NNPC seals fresh deal to revamp Port-Harcourt, Warri refineries after $2.4b TAM

Group Chief Executive Officer of the Nigerian National Petroleum Company Limited (NNPC), Bashir Bayo Ojulari

Nigeria’s state oil firm, Nigerian National Petroleum Company Limited (NNPC Limited) has again renewed its refinery rehabilitation strategy, signing a new Memorandum of Understanding (MoU) with Chinese partners in a bid to restart and expand the long-troubled Port Harcourt and Warri refineries, where $2.4 billion was recently sunk for Turnaround Maintenance (TAM).

The agreement, signed in Jiaxing, China, with Sanjiang Chemical Company Limited and Xingcheng (Fuzhou) Industrial Park Operation and Management Co. Ltd., introduces the prospect of a Technical Equity Partnership (TEP).

The model, according to a statement signed by the company, signals a shift away from purely contractor-led rehabilitation towards deeper operational and financial collaboration.

This latest move follows years of costly interventions that have yielded little sustained output. Under approvals granted in 2021 by Nigeria’s Federal Executive Council, the government committed $1.5 billion to Port Harcourt, $897.6 million to Warri, and $740.7 million to Kaduna, bringing total planned spending to over $3.1 billion. Yet, the tangible impact of the roughly $2.4 billion already deployed on Port Harcourt and Warri remains difficult to discern.

Contracts awarded to global engineering firms, including Tecnimont SpA and Daewoo Engineering and Construction, were expected to deliver technical credibility. However, the projects have been plagued by delays, cost overruns, and weak operational outcomes, raising questions about execution capacity within Nigeria’s refining ecosystem

Although mechanical completion milestones were declared on Port Harcourt’s 60,000 barrels-per-day unit in 2023 and Warri’s 78,000 bpd facility in 2024, both refineries only operated briefly after a relaunch in late 2024 before shutting down again by May 2025.

Group Chief Executive Officer, Bashir Bayo Ojulari, described the agreement as a “significant milestone,” noting that it reflects months of engagement and a shared vision for long-term profitability.

MEANWHILE, in a significant boost to Nigeria’s national coffers, the NNPCL has reported a 60 per cent surge in remittances to the Federation Account, which stood at N2.88 trillion in March, up from N1.80 trillion in February 2026.

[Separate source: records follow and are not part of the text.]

(** * Verification of spack's build environment module

    A shallow embedding of [lib/spack/spack/build_environment.py]:
    the static-to-shared library conversion, the RPATH / link / include
    directory synthesis, the dependency environment composer, the forked
    build runner and the error reporting classes. *)

From Stdlib Require Import List String Ascii Bool ZArith Lia Permutation DecimalString.
Import ListNotations.
Open Scope string_scope.
Open Scope list_scope.

(** String concatenation, kept apart from list append. *)
Infix "+++" := String.append (right associativity, at level 60).

(** ** Python strings and truth values *)

(** [str.rfind(c)]: index of the last occurrence of [c], or -1. *)
Fixpoint rfind_from (c : ascii) (s : string) (i acc : Z) : Z :=
  match s with
  | EmptyString => acc
  | String a s' => rfind_from c s' (i + 1)%Z (if Ascii.eqb a c then i else acc)
  end.

Definition rfind (s : string) (c : ascii) : Z := rfind_from c s 0%Z (-1)%Z.

(** [s[n:]] and [s[:n]] for a non-negative [n]. *)
Fixpoint str_drop (n : nat) (s : string) : string :=
  match n, s with
  | O, _ => s
  | S _, EmptyString => EmptyString
  | S n', String _ s' => str_drop n' s'
  end.

Fixpoint str_take (n : nat) (s : string) : string :=
  match n, s with
  | O, _ => EmptyString
  | S _, EmptyString => EmptyString
  | S n', String a s' => String a (str_take n' s')
  end.

(** [sub in s] on strings. *)
Definition str_in (sub s : string) : bool :=
  match String.index 0 sub s with
  | Some _ => true
  | None => false
  end.

Definition startswith (s pre : string) : bool := String.prefix pre s.

Fixpoint endswith_char (s : string) (c : ascii) : bool :=
  match s with
  | EmptyString => false
  | String a EmptyString => Ascii.eqb a c
  | String _ s' => endswith_char s' c
  end.

(** A value that is either [None] or a [str]. *)
Definition pystr := option string.

(** Truth value of a [None]-or-string value: [None] and [''] are false. *)
Definition truthy (v : pystr) : bool :=
  match v with
  | Some s => negb (s =? "")
  | None => false
  end.

(** ['{0}'.format(v)]. *)
Definition fmt (v : pystr) : string :=
  match v with
  | Some s => s
  | None => "None"
  end.

Definition pystr_eqb (a b : pystr) : bool :=
  match a, b with
  | Some x, Some y => x =? y
  | None, None => true
  | _, _ => false
  end.

(** ** [os.path] on POSIX *)

Module os_path.

Definition sep : ascii := "/"%char.
Definition extsep : ascii := "."%char.

(** [os.path.join(a, b)] *)
Definition join (a b : string) : string :=
  if startswith b "/" then b
  else if (a =? "") || endswith_char a sep then a +++ b
  else a +++ "/" +++ b.

Definition join3 (a b c : string) : string := join (join a b) c.

(** [os.path.basename(p)]: [p[p.rfind('/') + 1:]] *)
Definition basename (p : string) : string :=
  str_drop (Z.to_nat (rfind p sep + 1)) p.

(** The scanning loop of [genericpath._splitext]: is there a character
    other than the extension separator in [p[k : k + n]]? *)
Fixpoint has_non_dot (p : string) (k : nat) (n : nat) : bool :=
  match n with
  | O => false
  | S n' =>
      match String.get k p with
      | Some a => if Ascii.eqb a extsep then has_non_dot p (S k) n' else true
      | None => true
      end
  end.

(** [os.path.splitext(p)] *)
Definition splitext (p : string) : string * string :=
  let sepIndex := rfind p sep in
  let dotIndex := rfind p extsep in
  if (sepIndex <? dotIndex)%Z
     && has_non_dot p (Z.to_nat (sepIndex + 1))
                    (Z.to_nat (dotIndex - (sepIndex + 1)))
  then (str_take (Z.to_nat dotIndex) p, str_drop (Z.to_nat dotIndex) p)
  else (p, "").

End os_path.

(** ** Static to shared library conversion *)

(** Platform-specific library suffix, from [sys.platform]. *)
Definition dso_suffix (sys_platform : string) : string :=
  if sys_platform =? "darwin" then "dylib" else "so".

This follows the Executive Order No. 9 signed by President Bola Tinubu in February to stop NNPCL from deducting 30 per cent for the Frontier Exploration Fund (FEF) and 30 per cent for management fees from profits.

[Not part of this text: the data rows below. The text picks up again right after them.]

Lemma worker_fetch_ledger_from A now s req :
  ledger_from A s →
  ledger_from (A ++ match recorded req (Worker.fetch now s req).1 with
                    | Some (i, t, _) => [(now, t, i)]
                    | None => []
                    end) (Worker.fetch now s req).2.
Proof.
  intros Hs.
  pose proof (worker_fetch_step now s req) as Hstep.
  destruct (recorded req (Worker.fetch now s req).1) as [[[i t] v]|].
  - destruct Hstep as (Hv & _ & _ & Hw). intros t0 i0 e He.
    destruct (decide (voteKey t0 i0 = voteKey t i)) as [Heq | Hne].
    + rewrite Heq, Hw, (after_vote_record now s i t v None Hv) in He by solve_keys.
      injection He as <-.
      exists now, t, i. split; [| done]. apply elem_of_app. right. by left.
    + rewrite (vote_written_lookup_ne _ _ _ _ _ _ _ Hw) in He by solve_keys.
      destruct (Hs t0 i0 e He) as (w & t' & i' & Hin & Hrest).
      exists w, t', i'. split; [| done]. apply elem_of_app. by left.
  - rewrite app_nil_r. destruct Hstep as [-> | (r & Hr & ->)]; [done |].
    intros t0 i0 e He. rewrite fetch_read_lookup in He; [by apply Hs | | done].
    intros. solve_keys.
Qed.

Lemma worker_run_ledger_from A tr s :
  ledger_from A s → ledger_from (A ++ recordings tr s) (Worker.run tr s).
Proof.
  revert A s. induction tr as [|[now req] tr IH]; intros A s Hs; simpl.
  - by rewrite app_nil_r.
  - rewrite app_assoc. by apply IH, worker_fetch_ledger_from.
Qed.

End WorkerLedger.

(** X10.  The ledger rejects no vote without a reason.  A vote that is
    answered 409 "Already voted", in a namespace reached from the empty
    one, follows a vote that the worker recorded less than 30 days before
    (one answered 200, or one answered 500 after the record was written)
    under the same key: its token and item make the same vote key as those
    of the rejected vote, and they are the same token and the same item
    when neither token has a colon in the string that it makes.  A token
    that is not a string stands here for the string that it makes: the
    number 12345 takes the vote of the string "12345". *)
Theorem duplicate_rejection_sound `{JsonParser} tr now fi ft fv fd :
  (Worker.handleVote now (Worker.run tr ∅) fi ft fv fd).1
  = Worker.Refused 409 "Already voted" →
  ∃ i t w i' t',
    Worker.text fi = Some i ∧ Worker.text ft = Some t
    ∧ (w, t', i') ∈ recordings tr ∅
    ∧ voteKey t' i' = voteKey t i
    ∧ now < w + vote_ttl * 1000
    ∧ (colon_free t = true → colon_free t' = true → t' = t ∧ i' = i).
Proof.
  intros H409.
  assert (∃ i t, Worker.text fi = Some i ∧ Worker.text ft = Some t
                 ∧ truthy (KV.get now (Worker.run tr ∅) (voteKey t i)) = true)
    as (i & t & Hi & Ht & Hex).
  { unfold Worker.handleVote in H409.
    destruct (_ || _); [done |]. destruct fv as [v| |]; try done.
    destruct (negb _); [done |].
    destruct (Worker.text ft) as [t|]; [| done].
    destruct (Worker.text fi) as [i|]; [| done].
    exists i, t. repeat split.
    destruct (truthy (KV.get _ _ _)); [done |].
    destruct (num_ge _ _); [done |]. by destruct ft. }
  assert (ledger_from (recordings tr ∅) (Worker.run tr ∅)) as Hled.
  { apply (worker_run_ledger_from [] tr ∅). intros ? ? ? He. by rewrite lookup_empty in He. }
  unfold KV.get in Hex.
  destruct (Worker.run tr ∅ !! voteKey t i) as [e|] eqn:He; [| done].
  destruct (Hled t i e He) as (w & t' & i' & Hin & Hkey & Hx).
  unfold KV.live in Hex. rewrite Hx in Hex.
  destruct (now <? w + vote_ttl * 1000) eqn:Hlive; [| done].
  apply Z.ltb_lt in Hlive.
  exists i, t, w, i', t'. repeat split; try done;
    apply voteKey_inj in Hkey as [-> ->]; done.
Qed.

Lemma duplicate_rejection_sound_witness :
  ∃ i t w i' t',
    Worker.text (Worker.Str "x") = Some i ∧ Worker.text (Worker.Str "12345") = Some t
    ∧ (w, t', i') ∈ recordings [(1000, number_token_vote "x" "like")] ∅
    ∧ voteKey t' i' = voteKey t i
    ∧ 5000 < w + vote_ttl * 1000
    ∧ (colon_free t = true → colon_free t' = true → t' = t ∧ i' = i).
Proof.
  apply (duplicate_rejection_sound [(1000, number_token_vote "x" "like")] 5000
           (Worker.Str "x") (Worker.Str "12345") (Worker.Str "dislike") Worker.Falsy).
  vm_compute. reflexivity.
Defined.

(** X11.  A colon in a token makes two pairs share a vote record.  The
    record of token [t:a] for item [i] has the key of token [t] for item
    [a:i]: once a vote of the first pair is accepted, a vote of the second
    pair, another voter and another item, is answered 409 "Already voted"
    for the next 30 days, whatever is served in between. *)
Theorem vote_keys_alias `{JsonParser} now s t a i v d l dl n s1 tr now' v' d' :
  handleVote now s (Some i) (Some (t +:+ ":" +:+ a)) (Some v) d
  = (VoteResponse i l dl n, s1) →
  t ≠ ""%string → is_vote_type v' → now' < now + vote_ttl * 1000 →
  handleVote now' (run tr s1) (Some (a +:+ ":" +:+ i)) (Some t) (Some v') d'
  = (ErrorResponse 409 "Already voted", run tr s1).
Proof.
  intros Hfirst Ht Hv' Hnow.
  apply handleVote_accepted in Hfirst
    as (t0 & v0 & _ & [= <-] & [= <-] & (Hi & _ & Hv & _) & -> & _).
  pose proof (run_keeps_record tr _ _ i _
                (after_vote_on_record now s i (t +:+ ":" +:+ a) v d Hv)) as Hrec.
  apply (vote_on_record_get now') in Hrec; [| done].
  rewrite voteKey_alias in Hrec.
  assert (a +:+ ":" +:+ i ≠ ""%string) as Hitem by by destruct a.
  unfold handleVote.
  rewrite (proj2 (truthy_Some _) Hitem), (proj2 (truthy_Some t)),
    (is_vote_type_truthy v') by done.
  cbn [negb orb]. rewrite !or_else_Some; try done.
  - rewrite bool_decide_eq_true_2 by done. cbn [negb]. by rewrite Hrec.
  - by apply truthy_Some, is_vote_type_truthy.
Qed.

The order mandates that all royalty, tax, and profit oil/gas be remitted directly to the Federation Account to maximise government revenue.

The company also reported a staggering surge in its bottom line, with profit after tax soaring by over 100 per cent from N136 billion in February to N276 billion for March.

According to the company’s monthly report summary for March, it also recorded an increase in total revenue, which stood at N2.77 trillion in the period, up from N2.68 trillion recorded in February 2026.

The report showed an increase in crude oil production from 1.27 million barrels per day to 1.32 million barrels per day in March, while condensate production remained at the same volume as in February (0.24 mbpd). However, the company recorded a drop in the value of crude oil sales in the period at N17.27 mmbbls, representing a drop from N22.09 mmbbls in February.

Gas production also increased in the period from 7,748 mmscf/d in February to 7,731 mmscf/d in March.

The company stated that it has continued to strengthen production resilience by executing restoration plans focused on improving asset reliability, resolving evacuation constraints, and implementing other targeted recovery initiatives.